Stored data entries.
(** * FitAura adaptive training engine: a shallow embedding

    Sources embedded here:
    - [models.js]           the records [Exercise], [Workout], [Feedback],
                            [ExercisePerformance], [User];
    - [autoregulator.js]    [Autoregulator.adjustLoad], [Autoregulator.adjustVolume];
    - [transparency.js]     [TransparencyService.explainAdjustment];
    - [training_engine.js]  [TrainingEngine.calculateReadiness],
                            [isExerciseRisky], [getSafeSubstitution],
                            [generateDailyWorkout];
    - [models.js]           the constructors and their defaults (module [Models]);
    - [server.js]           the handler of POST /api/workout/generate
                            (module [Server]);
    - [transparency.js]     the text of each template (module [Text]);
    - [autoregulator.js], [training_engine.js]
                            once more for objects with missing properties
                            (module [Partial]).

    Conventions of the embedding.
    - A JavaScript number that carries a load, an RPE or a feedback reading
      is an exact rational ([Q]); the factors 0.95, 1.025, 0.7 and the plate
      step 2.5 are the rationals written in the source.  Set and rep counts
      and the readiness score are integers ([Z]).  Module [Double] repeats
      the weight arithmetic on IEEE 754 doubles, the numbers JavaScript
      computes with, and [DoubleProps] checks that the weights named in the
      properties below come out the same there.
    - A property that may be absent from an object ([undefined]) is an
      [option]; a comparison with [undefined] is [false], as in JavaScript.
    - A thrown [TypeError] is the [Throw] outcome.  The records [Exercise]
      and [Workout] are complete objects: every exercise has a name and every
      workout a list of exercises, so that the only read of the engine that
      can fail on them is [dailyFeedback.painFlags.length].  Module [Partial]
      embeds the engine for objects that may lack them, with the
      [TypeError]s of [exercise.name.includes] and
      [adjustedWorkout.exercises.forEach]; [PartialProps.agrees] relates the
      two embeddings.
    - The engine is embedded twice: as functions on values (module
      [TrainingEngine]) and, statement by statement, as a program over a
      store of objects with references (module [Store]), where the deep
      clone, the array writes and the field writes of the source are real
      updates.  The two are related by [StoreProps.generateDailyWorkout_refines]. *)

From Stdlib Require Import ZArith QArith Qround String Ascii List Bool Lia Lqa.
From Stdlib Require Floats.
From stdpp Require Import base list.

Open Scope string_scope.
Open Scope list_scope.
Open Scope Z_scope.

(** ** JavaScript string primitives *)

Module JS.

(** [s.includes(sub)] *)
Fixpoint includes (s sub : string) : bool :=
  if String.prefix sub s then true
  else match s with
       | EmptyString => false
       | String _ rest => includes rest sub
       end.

WHAT IS EXPECTED. Return exactly the lines of the data, and only those, from the line with "[PartialProps.agrees] relates the" through the last line, inclusive.

WRITTEN SOLUTION.
      [adjustedWorkout.exercises.forEach]; [PartialProps.agrees] relates the
      two embeddings.
    - The engine is embedded twice: as functions on values (module
      [TrainingEngine]) and, statement by statement, as a program over a
      store of objects with references (module [Store]), where the deep
      clone, the array writes and the field writes of the source are real
      updates.  The two are related by [StoreProps.generateDailyWorkout_refines]. *)

From Stdlib Require Import ZArith QArith Qround String Ascii List Bool Lia Lqa.
From Stdlib Require Floats.
From stdpp Require Import base list.

Open Scope string_scope.
Open Scope list_scope.
Open Scope Z_scope.

(** ** JavaScript string primitives *)

Module JS.

(** [s.includes(sub)] *)
Fixpoint includes (s sub : string) : bool :=
  if String.prefix sub s then true
  else match s with
       | EmptyString => false
       | String _ rest => includes rest sub
       end.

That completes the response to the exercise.